Here are some advice for Boynton Beach, Florida patients having knee arthroplasty.

Don’t Sit for Long Periods of Time.

While you should rest after surgery, your therapist will encourage you to exercise to build muscle, enhance balance, and prevent risky blood clots after surgery.

As your physical therapist will demonstrate, make sure to sit with your operated knee straight and the leg in the proper position. Use your assistive devices to stand up and walk for no more than 45 minutes at a time while you sit. Select a straight-backed, cozy, and supportive chair or couch rather than one with an excessively soft back.

Don’t Smoke.

The healing process is hampered by smoking, which deprives the extremities of vital oxygen. Ask your PCP about monitored smoking cessation programs before your knee surgery. Cutting back on your consumption will help your recovery even if you don’t completely stop.

Don’t Sit in a Low Bathtub.

There’s a chance you’ll trip or have trouble safely exiting the tub. As much as possible, take advantage of walk-in showers and shower chairs.

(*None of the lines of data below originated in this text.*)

(* ===== verification/VsockFill.v ===== *)
(** * What a fill leaves in the guest's buffers

    The copy of a packet into a chain the driver posted soundly, followed by the
    completion, is what the guest reads back: the packet, whole. *)

From S2P Require Import Prelude Memory Irq Queue RingView Virtio Vsock VsockInv VsockStream.
Local Open Scope Z_scope.

(** The code's walk of an RX chain, by the specification's chain. *)
Lemma rx_walk_chain n q m i :
  ram_ok m -> queue_ok m q -> is_ready q = true -> 0 <= i ->
  rx_walk n q m i =
    match chain n q m i with Some (segs, true) => Some (seg_span <$> from_device segs) | _ => None end.
Proof.
  intros Hm Hq Hr. revert i. induction n as [|n IH]; intros i Hi; [done|]. cbn [rx_walk chain].
  rewrite (desc_addr_lt m) by done. destruct (Z.leb_spec (num q) i); [done|]. cbn [mbind option_bind].
  destruct (read_desc_fields m q i) as (a & l & f & nx & -> & -> & -> & -> & -> & _ & Hx); [done..|].
  cbn [mbind option_bind d_flags d_len d_addr d_next]. unfold has_flag.
  change VIRTQ_DESC_F_WRITE with (2 ^ 1). change VIRTQ_DESC_F_NEXT with (2 ^ 0). rewrite !land_pow2, negb_involutive by lia.
  assert (forall rest, seg_span <$> from_device (mkSegment a l (Z.testbit f 1) :: rest) =
    (if Z.testbit f 1 then [(a, l)] else []) ++ (seg_span <$> from_device rest)) as Hs.
  { intros rest. unfold from_device. rewrite filter_cons. cbn [device_writes]. by destruct (Z.testbit f 1). }
  destruct (Z.testbit f 0); cbn [negb].
  - rewrite IH by lia. destruct (chain n q m nx) as [[rest []]|]; [|done..]. cbn [mbind option_bind]. by rewrite Hs.
  - rewrite Hs. unfold from_device. by rewrite filter_nil, app_nil_r.
Qed.

Lemma rx_chain_ring q m i :
  ram_ok m -> queue_ok m q -> is_ready q = true -> 0 <= i ->
  rx_chain q m i = match ring_chain q m i with Some (segs, true) => Some (seg_span <$> from_device segs) | _ => None end.
Proof. intros. unfold rx_chain, ring_chain. by rewrite (size_num m q), rx_walk_chain. Qed.

Lemma seg_total_capacity segs : seg_total (seg_span <$> segs) = capacity segs.
Proof. induction segs as [|s segs IH]; [done|]. unfold seg_total, capacity in *. cbn [fmap list_fmap foldr seg_span snd]. by rewrite IH. Qed.

Lemma seg_total_nonneg segs : Forall (fun s : Z * Z => 0 <= s.2) segs -> 0 <= seg_total segs.
Proof. unfold seg_total. induction 1; simpl; lia. Qed.

(** ** The copy *)

Definition span_bytes (m : GuestRam) (segs : list (Z * Z)) : option (list Z) :=
  @concat Z <$> mapM (fun s => read m s.1 s.2) segs.

Lemma contents_span m segs : contents m segs = span_bytes m (seg_span <$> segs).
Proof.
  unfold contents, span_bytes. f_equal. induction segs as [|s segs IH]; [done|]. cbn [mapM fmap list_fmap seg_span fst snd].
  by rewrite IH.
Qed.

Lemma span_bytes_cons m a l segs bs k :
  read m a l = Some bs -> span_bytes m segs = Some k -> span_bytes m ((a, l) :: segs) = Some (bs ++ k).
Proof.
  intros E1 E2. unfold span_bytes in *. cbn [mapM fst snd]. rewrite E1. cbn [mbind option_bind].
  destruct (mapM _ segs); simpl in *; by simplify_eq.
Qed.

Lemma span_bytes_in m segs : Forall (seg_in m) segs -> is_Some (span_bytes m segs).
Proof.
  induction 1 as [|[a l] segs Hs _ [k IH]]; [by eexists|]. apply read_contains in Hs as [bs Hb].
  eexists. by apply (span_bytes_cons m a l segs bs k).
Qed.

(** A write at the front of a buffer is the front of what the buffer reads as. *)
Lemma write_front m a data m1 l :
  ram_ok m -> bytes_ok data -> write m a data = Some m1 -> contains m a l = true -> zlen data <= l ->
  exists bs, read m1 a l = Some bs /\ zlen bs = l /\ take (length data) bs = data.
Proof.
  intros Hm Hd Hw Hc Hl. assert (ram_ok m1) as Hm1 by (by eapply write_ram_ok).
  assert (contains m1 a l = true) as Hc1 by (rewrite (contains_mapped m); [done|by eapply write_mapped]).
  pose proof (zlen_nonneg data). apply read_contains in Hc1 as [bs Hb]. exists bs. split; [done|].
  destruct (read_ok m1 a l bs Hm1 ltac:(lia) Hb) as (Hz & _ & Hby). split; [done|].
  pose proof (write_read_same m a data m1 Hm Hd Hw) as Hr.
  destruct (read_ok m1 a (zlen data) data Hm1 ltac:(lia) Hr) as (_ & _ & Hdy).
  apply bytes_ext; [unfold zlen in *; rewrite length_take; lia|]. intros i Hi.
  assert (0 <= i < zlen data) as Hi' by (unfold zlen in *; rewrite length_take in Hi; lia).
  rewrite <-Hdy by done. rewrite Hby by lia. unfold get_at. destruct (Z.leb_spec 0 i); [|lia].
  rewrite lookup_take_lt; [done|]. unfold zlen in Hi'. lia.
Qed.

(** A packet no longer than its buffers fills their front, and RAM outside them is
    left alone. *)
Lemma copy_out_fills segs m pkt off :
  ram_ok m -> bytes_ok pkt -> 0 <= off <= zlen pkt -> Forall (fun s => 0 <= s.2) segs -> Forall (seg_in m) segs ->
  segs_apart segs -> zlen pkt - off <= seg_total segs ->
  exists m1 bs, copy_out m segs pkt off = (m1, Some (zlen pkt)) /\ ram_evolves m m1 /\ ram_frame segs m m1 /\
    span_bytes m1 segs = Some bs /\ take (Z.to_nat (zlen pkt - off)) bs = drop (Z.to_nat off) pkt.
Proof.
  intros Hm Hp Hoff Hl. revert m off Hm Hoff. induction Hl as [|[a l] segs Hl0 Hl IH]; intros m off Hm Hoff Hin Hap Ht.
  - unfold seg_total in Ht. simpl in Ht. assert (off = zlen pkt) as -> by lia. exists m, []. split; [done|]. split; [done|].
    split; [done|]. split; [done|]. rewrite take_nil, drop_ge by (unfold zlen; lia). done.
  - cbn [copy_out]. destruct (Z.eqb_spec off (zlen pkt)) as [->|Hne].
    { destruct (span_bytes_in m ((a, l) :: segs) Hin) as [bs Hb]. exists m, bs. split; [done|]. split; [done|]. split; [done|].
      split; [done|]. rewrite Z.sub_diag, drop_ge by (unfold zlen; lia). done. }
    apply Forall_cons in Hin as [Ha Hin]. destruct Hap as [Hd Hap]. unfold seg_in in Ha. cbn [fst snd] in *.
    set (n := Z.min (zlen pkt - off) l). assert (0 <= n <= l /\ off + n <= zlen pkt) as [Hn Hon] by lia.
    set (data := sub_bytes pkt off (off + n)). assert (zlen data = n) as Hz by (subst data; rewrite zlen_sub_bytes; lia).
    assert (bytes_ok data) as Hbd by (by apply sub_bytes_ok).
    assert (is_Some (write m a data)) as [m1 Ew].
    { apply write_contains. rewrite Hz. destruct (Z.eq_dec n l) as [->|]; [done|]. rewrite <-(Z.add_0_r a).
      apply (contains_sub m a l); (done || lia). }
    rewrite Ew. destruct (write_front m a data m1 l Hm Hbd Ew Ha ltac:(lia)) as (b1 & Hb1 & Hzb & Htk).
    assert (ram_evolves m m1) as He by (by eapply write_evolves).
    destruct (IH m1 (off + n)) as (m2 & bs & -> & He2 & Hf2 & Hbs & Ebs);
      [by apply He|lia|by eapply seg_in_evolves|done|pose proof (seg_total_nonneg segs Hl); unfold seg_total in *; cbn [foldr snd] in Ht; lia|].
    exists m2, (b1 ++ bs). split; [done|]. split; [by etrans|]. split; [|split].
    + intros h k Hk HF. apply Forall_cons in HF as [Hh HF]. rewrite Hf2 by done.
      eapply write_read_disjoint; [exact Hm|exact Ew|done|done|]. rewrite Hz. unfold apart in Hh. cbn [fst snd] in Hh. lia.
    + apply span_bytes_cons; [|done]. rewrite Hf2; [done|lia|]. eapply Forall_impl; [exact Hd|]. done.
    + assert (drop (Z.to_nat off) pkt = data ++ drop (Z.to_nat (off + n)) pkt) as ->.
      { subst data. rewrite sub_bytes_eq by lia. rewrite <-(take_drop (Z.to_nat (off + n - off)) (drop (Z.to_nat off) pkt)) at 1.
        rewrite drop_drop. do 2 f_equal. lia. }
      destruct (Z.eq_dec n l) as [El|].
      * assert (b1 = data) as -> by (rewrite <-Htk; symmetry; apply take_ge; unfold zlen in *; lia).
        replace (Z.to_nat (zlen pkt - off)) with (length data + Z.to_nat (zlen pkt - (off + n)))%nat by (unfold zlen in *; lia).
        by rewrite take_app_add, Ebs.
      * assert (n = zlen pkt - off) as En by lia. rewrite drop_ge by (unfold zlen in *; lia). rewrite app_nil_r.
        replace (Z.to_nat (zlen pkt - off)) with (length data) by (unfold zlen in *; lia).
        rewrite take_app_le by (unfold zlen in *; lia). done.
Qed.

(** ** The fill *)

(** What the guest reads after a copy and its completion. *)
Lemma fill_seen q m m1 head segs pkt bs :
  ram_ok m -> queue_ok m q -> is_ready q = true -> 0 <= head < 2 ^ 16 -> zlen pkt < 2 ^ 32 ->
  ring_chain q m head = Some (segs, true) ->
  let bufs := seg_span <$> from_device segs in
  Forall (fun s => apart s (desc_span q) /\ apart s (used_span q)) bufs -> apart (desc_span q) (used_span q) ->
  ram_evolves m m1 -> ram_frame bufs m m1 -> span_bytes m1 bufs = Some bs -> take (Z.to_nat (zlen pkt)) bs = pkt ->
  newest_bytes q (push_used q m1 head (u32 (zlen pkt))) = Some pkt.
Proof.
  intros Hm Hq Hr Hh Hz Hc bufs Hap Hdu He Hf Hb Ht. assert (ram_ok m1) as Hm1 by (by apply He).
  assert (queue_ok m1 q) as Hq1 by (by eapply queue_ok_evolves). zlen_pos.
  pose proof (push_used_agrees q m1 head (u32 (zlen pkt)) Hm1 Hq1 Hr) as Ha.
  unfold newest_bytes. rewrite push_used_newest by (done || apply u32_range). cbn [mbind option_bind].
  unfold ring_chain in *. rewrite (chain_agrees _ q m1 _ (used_span q)) by (done || lia).
  rewrite (chain_same _ q m m1); [|intros h k Hk H1 H2; apply Hf; [done|]|lia|done..].
  - rewrite Hc. cbn [mbind option_bind]. rewrite (contents_agrees (used_span q) m1); [|done|].
    + rewrite contents_span. fold bufs. rewrite Hb. cbn [mbind option_bind]. f_equal. rewrite u32_small by lia. exact Ht.
    + pose proof (filter_lens (fun s => device_writes s = true) segs (chain_lens _ _ _ _ _ _ Hm Hc)) as Hl.
      pose proof (proj1 (Forall_forall _ _) Hap) as Hap'. pose proof (proj1 (Forall_forall _ _) Hl) as Hl'.
      apply Forall_forall. intros s Hs. split; [apply (Hl' s Hs)|]. apply (Hap' (seg_span s)). by apply list_elem_of_fmap_2.
  - eapply Forall_impl; [exact Hap|]. intros s [Hs _]. unfold apart, desc_span in *. cbn [fst snd] in *. lia.
Qed.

The Physical Therapy & Rehabilitation Journal reports that about 17% of total knee patients suffer avoidable falls in the post-operative period, and one-third of the incidents are related to slipping. Have someone assist you with getting dressed and bathing so that you can be safe in advance.

Don’t Run Or Jump.

Weight-bearing joints are subjected to undue strain during any activity involving arduous running, jumping, or twisting. So refrain from engaging in any similar activities such as jogging, basketball, skiing, and so forth until your Boynton Beach knee surgeon gives you the all-clear. Instead, consider exercising low-impactly by cycling, walking, or swimming.

Don’t Kneel If You Experience Discomfort.

The majority of people simply aren’t at ease applying pressure to their new knees, despite research showing no negative effects on artificial knees when patients kneel after full recovery. While doing so is unlikely to harm or shorten the life of your prosthesis, you might feel unsteady on your knees or find it extremely difficult to maintain a kneeling position.

Don’t Jeopardize Your Recovery.

Naturally, you’ll want to resume normalcy as soon as possible. However, stop your activity, rest, elevate your leg, and ice your operated knee if it feels warm and painful or if it swells. You’ll get better results if you strive for slow, steady improvement in your recovery.